### Assignment
Where a line has odd spacing or punctuation, keep it; transcribe all the entries exactly.

[Collected data]
####

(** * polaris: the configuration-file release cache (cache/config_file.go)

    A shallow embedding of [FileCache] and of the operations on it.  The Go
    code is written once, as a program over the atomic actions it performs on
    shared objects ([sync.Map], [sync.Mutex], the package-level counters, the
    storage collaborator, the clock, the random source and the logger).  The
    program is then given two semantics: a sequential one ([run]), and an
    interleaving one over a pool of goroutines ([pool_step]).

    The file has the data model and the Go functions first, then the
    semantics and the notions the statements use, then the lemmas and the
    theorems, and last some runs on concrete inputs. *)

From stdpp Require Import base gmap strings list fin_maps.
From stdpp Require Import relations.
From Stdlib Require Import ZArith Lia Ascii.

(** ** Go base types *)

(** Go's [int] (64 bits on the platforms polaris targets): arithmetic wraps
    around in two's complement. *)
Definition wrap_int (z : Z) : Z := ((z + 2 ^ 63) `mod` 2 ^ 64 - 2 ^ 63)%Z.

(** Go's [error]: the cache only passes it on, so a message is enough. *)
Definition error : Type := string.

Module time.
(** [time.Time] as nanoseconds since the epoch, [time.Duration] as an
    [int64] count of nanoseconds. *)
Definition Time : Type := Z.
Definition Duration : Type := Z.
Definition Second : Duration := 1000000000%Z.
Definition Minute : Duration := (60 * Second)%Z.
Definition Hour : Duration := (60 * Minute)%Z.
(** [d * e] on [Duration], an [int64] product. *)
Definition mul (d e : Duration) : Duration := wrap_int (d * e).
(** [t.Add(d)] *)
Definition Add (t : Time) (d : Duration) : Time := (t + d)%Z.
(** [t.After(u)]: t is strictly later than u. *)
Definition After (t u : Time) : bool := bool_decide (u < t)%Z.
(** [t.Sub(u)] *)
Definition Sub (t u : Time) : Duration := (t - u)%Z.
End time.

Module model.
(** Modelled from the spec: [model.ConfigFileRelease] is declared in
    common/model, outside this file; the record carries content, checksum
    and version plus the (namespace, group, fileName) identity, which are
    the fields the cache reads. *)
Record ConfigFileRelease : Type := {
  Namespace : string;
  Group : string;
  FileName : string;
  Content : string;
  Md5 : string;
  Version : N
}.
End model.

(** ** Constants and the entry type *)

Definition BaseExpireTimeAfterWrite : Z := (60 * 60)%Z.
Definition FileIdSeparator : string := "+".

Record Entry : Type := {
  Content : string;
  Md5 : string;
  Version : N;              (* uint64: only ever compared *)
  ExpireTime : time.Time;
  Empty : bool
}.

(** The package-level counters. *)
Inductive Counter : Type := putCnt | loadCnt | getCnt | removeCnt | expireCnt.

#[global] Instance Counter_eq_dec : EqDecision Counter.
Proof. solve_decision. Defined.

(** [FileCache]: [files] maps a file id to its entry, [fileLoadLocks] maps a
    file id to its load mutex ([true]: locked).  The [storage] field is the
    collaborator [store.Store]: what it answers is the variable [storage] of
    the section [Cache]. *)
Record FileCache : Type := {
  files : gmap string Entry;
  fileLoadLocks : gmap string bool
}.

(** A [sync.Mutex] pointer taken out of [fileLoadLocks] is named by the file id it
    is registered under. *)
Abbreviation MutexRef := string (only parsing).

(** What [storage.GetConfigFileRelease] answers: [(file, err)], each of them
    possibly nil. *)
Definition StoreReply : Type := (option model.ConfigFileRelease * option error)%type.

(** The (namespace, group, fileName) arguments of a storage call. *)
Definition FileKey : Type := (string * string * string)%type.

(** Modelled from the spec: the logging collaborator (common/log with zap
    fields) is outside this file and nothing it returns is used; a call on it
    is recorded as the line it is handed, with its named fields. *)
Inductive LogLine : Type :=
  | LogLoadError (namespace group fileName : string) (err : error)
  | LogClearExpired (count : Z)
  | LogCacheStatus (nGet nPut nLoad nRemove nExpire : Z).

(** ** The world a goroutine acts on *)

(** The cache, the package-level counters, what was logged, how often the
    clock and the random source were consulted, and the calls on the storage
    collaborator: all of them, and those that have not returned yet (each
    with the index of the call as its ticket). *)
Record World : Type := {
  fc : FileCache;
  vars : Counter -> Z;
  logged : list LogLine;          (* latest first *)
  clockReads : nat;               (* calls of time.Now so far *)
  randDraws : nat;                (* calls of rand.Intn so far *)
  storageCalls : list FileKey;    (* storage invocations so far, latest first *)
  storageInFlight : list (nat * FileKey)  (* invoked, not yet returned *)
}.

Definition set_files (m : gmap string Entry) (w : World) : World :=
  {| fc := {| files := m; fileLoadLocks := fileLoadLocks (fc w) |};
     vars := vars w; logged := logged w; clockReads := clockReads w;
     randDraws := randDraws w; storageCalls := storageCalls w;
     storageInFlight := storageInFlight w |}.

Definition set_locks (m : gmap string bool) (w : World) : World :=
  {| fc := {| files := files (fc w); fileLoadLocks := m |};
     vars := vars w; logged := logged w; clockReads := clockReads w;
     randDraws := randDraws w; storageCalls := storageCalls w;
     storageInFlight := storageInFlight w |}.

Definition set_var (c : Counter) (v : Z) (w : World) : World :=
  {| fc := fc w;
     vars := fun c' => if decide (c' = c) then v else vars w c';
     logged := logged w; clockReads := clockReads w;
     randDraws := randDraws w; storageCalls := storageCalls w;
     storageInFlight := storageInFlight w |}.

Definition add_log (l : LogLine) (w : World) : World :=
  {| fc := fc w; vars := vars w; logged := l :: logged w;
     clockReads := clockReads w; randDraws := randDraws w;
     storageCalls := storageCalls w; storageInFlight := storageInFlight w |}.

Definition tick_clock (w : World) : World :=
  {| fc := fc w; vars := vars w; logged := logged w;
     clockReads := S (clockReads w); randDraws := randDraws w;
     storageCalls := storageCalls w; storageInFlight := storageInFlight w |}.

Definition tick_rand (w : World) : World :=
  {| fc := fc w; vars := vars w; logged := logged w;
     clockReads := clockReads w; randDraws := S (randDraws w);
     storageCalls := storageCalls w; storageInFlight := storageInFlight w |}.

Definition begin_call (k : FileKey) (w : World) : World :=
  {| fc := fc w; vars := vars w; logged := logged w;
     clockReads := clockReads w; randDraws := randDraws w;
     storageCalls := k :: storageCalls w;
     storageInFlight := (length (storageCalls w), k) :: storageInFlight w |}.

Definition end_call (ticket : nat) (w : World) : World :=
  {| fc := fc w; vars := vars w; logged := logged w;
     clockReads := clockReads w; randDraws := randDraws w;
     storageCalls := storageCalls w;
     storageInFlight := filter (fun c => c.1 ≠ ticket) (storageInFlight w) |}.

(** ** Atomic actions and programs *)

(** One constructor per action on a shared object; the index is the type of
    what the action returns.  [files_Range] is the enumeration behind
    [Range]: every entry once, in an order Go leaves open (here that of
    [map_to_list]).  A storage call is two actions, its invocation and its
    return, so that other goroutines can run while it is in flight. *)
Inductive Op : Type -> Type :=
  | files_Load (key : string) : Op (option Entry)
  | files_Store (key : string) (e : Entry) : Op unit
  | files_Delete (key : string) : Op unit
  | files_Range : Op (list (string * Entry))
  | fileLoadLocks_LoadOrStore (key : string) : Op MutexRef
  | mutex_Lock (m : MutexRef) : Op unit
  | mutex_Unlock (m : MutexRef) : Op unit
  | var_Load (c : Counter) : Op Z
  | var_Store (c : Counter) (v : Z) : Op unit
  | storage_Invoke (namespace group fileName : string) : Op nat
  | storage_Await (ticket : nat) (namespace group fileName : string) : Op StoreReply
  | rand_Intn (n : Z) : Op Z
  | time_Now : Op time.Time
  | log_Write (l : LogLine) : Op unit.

####

### Written response
(** * polaris: the configuration-file release cache (cache/config_file.go)

    A shallow embedding of [FileCache] and of the operations on it.  The Go
    code is written once, as a program over the atomic actions it performs on
    shared objects ([sync.Map], [sync.Mutex], the package-level counters, the
    storage collaborator, the clock, the random source and the logger).  The
    program is then given two semantics: a sequential one ([run]), and an
    interleaving one over a pool of goroutines ([pool_step]).

    The file has the data model and the Go functions first, then the
    semantics and the notions the statements use, then the lemmas and the
    theorems, and last some runs on concrete inputs. *)

From stdpp Require Import base gmap strings list fin_maps.
From stdpp Require Import relations.
From Stdlib Require Import ZArith Lia Ascii.

(** ** Go base types *)

(** Go's [int] (64 bits on the platforms polaris targets): arithmetic wraps
    around in two's complement. *)
Definition wrap_int (z : Z) : Z := ((z + 2 ^ 63) `mod` 2 ^ 64 - 2 ^ 63)%Z.

(** Go's [error]: the cache only passes it on, so a message is enough. *)
Definition error : Type := string.

Module time.
(** [time.Time] as nanoseconds since the epoch, [time.Duration] as an
    [int64] count of nanoseconds. *)
Definition Time : Type := Z.
Definition Duration : Type := Z.
Definition Second : Duration := 1000000000%Z.
Definition Minute : Duration := (60 * Second)%Z.
Definition Hour : Duration := (60 * Minute)%Z.
(** [d * e] on [Duration], an [int64] product. *)
Definition mul (d e : Duration) : Duration := wrap_int (d * e).
(** [t.Add(d)] *)
Definition Add (t : Time) (d : Duration) : Time := (t + d)%Z.
(** [t.After(u)]: t is strictly later than u. *)
Definition After (t u : Time) : bool := bool_decide (u < t)%Z.
(** [t.Sub(u)] *)
Definition Sub (t u : Time) : Duration := (t - u)%Z.
End time.

Module model.
(** Modelled from the spec: [model.ConfigFileRelease] is declared in
    common/model, outside this file; the record carries content, checksum
    and version plus the (namespace, group, fileName) identity, which are
    the fields the cache reads. *)
Record ConfigFileRelease : Type := {
  Namespace : string;
  Group : string;
  FileName : string;
  Content : string;
  Md5 : string;
  Version : N
}.
End model.

(** ** Constants and the entry type *)

Definition BaseExpireTimeAfterWrite : Z := (60 * 60)%Z.
Definition FileIdSeparator : string := "+".

Record Entry : Type := {
  Content : string;
  Md5 : string;
  Version : N;              (* uint64: only ever compared *)
  ExpireTime : time.Time;
  Empty : bool
}.

(** The package-level counters. *)
Inductive Counter : Type := putCnt | loadCnt | getCnt | removeCnt | expireCnt.

#[global] Instance Counter_eq_dec : EqDecision Counter.
Proof. solve_decision. Defined.

(** [FileCache]: [files] maps a file id to its entry, [fileLoadLocks] maps a
    file id to its load mutex ([true]: locked).  The [storage] field is the
    collaborator [store.Store]: what it answers is the variable [storage] of
    the section [Cache]. *)
Record FileCache : Type := {
  files : gmap string Entry;
  fileLoadLocks : gmap string bool
}.

(** A [sync.Mutex] pointer taken out of [fileLoadLocks] is named by the file id it
    is registered under. *)
Abbreviation MutexRef := string (only parsing).

(** What [storage.GetConfigFileRelease] answers: [(file, err)], each of them
    possibly nil. *)
Definition StoreReply : Type := (option model.ConfigFileRelease * option error)%type.

(** The (namespace, group, fileName) arguments of a storage call. *)
Definition FileKey : Type := (string * string * string)%type.

(** Modelled from the spec: the logging collaborator (common/log with zap
    fields) is outside this file and nothing it returns is used; a call on it
    is recorded as the line it is handed, with its named fields. *)
Inductive LogLine : Type :=
  | LogLoadError (namespace group fileName : string) (err : error)
  | LogClearExpired (count : Z)
  | LogCacheStatus (nGet nPut nLoad nRemove nExpire : Z).

(** ** The world a goroutine acts on *)

(** The cache, the package-level counters, what was logged, how often the
    clock and the random source were consulted, and the calls on the storage
    collaborator: all of them, and those that have not returned yet (each
    with the index of the call as its ticket). *)
Record World : Type := {
  fc : FileCache;
  vars : Counter -> Z;
  logged : list LogLine;          (* latest first *)
  clockReads : nat;               (* calls of time.Now so far *)
  randDraws : nat;                (* calls of rand.Intn so far *)
  storageCalls : list FileKey;    (* storage invocations so far, latest first *)
  storageInFlight : list (nat * FileKey)  (* invoked, not yet returned *)
}.

Definition set_files (m : gmap string Entry) (w : World) : World :=
  {| fc := {| files := m; fileLoadLocks := fileLoadLocks (fc w) |};
     vars := vars w; logged := logged w; clockReads := clockReads w;
     randDraws := randDraws w; storageCalls := storageCalls w;
     storageInFlight := storageInFlight w |}.

Definition set_locks (m : gmap string bool) (w : World) : World :=
  {| fc := {| files := files (fc w); fileLoadLocks := m |};
     vars := vars w; logged := logged w; clockReads := clockReads w;
     randDraws := randDraws w; storageCalls := storageCalls w;
     storageInFlight := storageInFlight w |}.

Definition set_var (c : Counter) (v : Z) (w : World) : World :=
  {| fc := fc w;
     vars := fun c' => if decide (c' = c) then v else vars w c';
     logged := logged w; clockReads := clockReads w;
     randDraws := randDraws w; storageCalls := storageCalls w;
     storageInFlight := storageInFlight w |}.

Definition add_log (l : LogLine) (w : World) : World :=
  {| fc := fc w; vars := vars w; logged := l :: logged w;
     clockReads := clockReads w; randDraws := randDraws w;
     storageCalls := storageCalls w; storageInFlight := storageInFlight w |}.

Definition tick_clock (w : World) : World :=
  {| fc := fc w; vars := vars w; logged := logged w;
     clockReads := S (clockReads w); randDraws := randDraws w;
     storageCalls := storageCalls w; storageInFlight := storageInFlight w |}.

Definition tick_rand (w : World) : World :=
  {| fc := fc w; vars := vars w; logged := logged w;
     clockReads := clockReads w; randDraws := S (randDraws w);
     storageCalls := storageCalls w; storageInFlight := storageInFlight w |}.

Definition begin_call (k : FileKey) (w : World) : World :=
  {| fc := fc w; vars := vars w; logged := logged w;
     clockReads := clockReads w; randDraws := randDraws w;
     storageCalls := k :: storageCalls w;
     storageInFlight := (length (storageCalls w), k) :: storageInFlight w |}.

Definition end_call (ticket : nat) (w : World) : World :=
  {| fc := fc w; vars := vars w; logged := logged w;
     clockReads := clockReads w; randDraws := randDraws w;
     storageCalls := storageCalls w;
     storageInFlight := filter (fun c => c.1 ≠ ticket) (storageInFlight w) |}.

(** ** Atomic actions and programs *)

(** One constructor per action on a shared object; the index is the type of
    what the action returns.  [files_Range] is the enumeration behind
    [Range]: every entry once, in an order Go leaves open (here that of
    [map_to_list]).  A storage call is two actions, its invocation and its
    return, so that other goroutines can run while it is in flight. *)
Inductive Op : Type -> Type :=
  | files_Load (key : string) : Op (option Entry)
  | files_Store (key : string) (e : Entry) : Op unit
  | files_Delete (key : string) : Op unit
  | files_Range : Op (list (string * Entry))
  | fileLoadLocks_LoadOrStore (key : string) : Op MutexRef
  | mutex_Lock (m : MutexRef) : Op unit
  | mutex_Unlock (m : MutexRef) : Op unit
  | var_Load (c : Counter) : Op Z
  | var_Store (c : Counter) (v : Z) : Op unit
  | storage_Invoke (namespace group fileName : string) : Op nat
  | storage_Await (ticket : nat) (namespace group fileName : string) : Op StoreReply
  | rand_Intn (n : Z) : Op Z
  | time_Now : Op time.Time
  | log_Write (l : LogLine) : Op unit.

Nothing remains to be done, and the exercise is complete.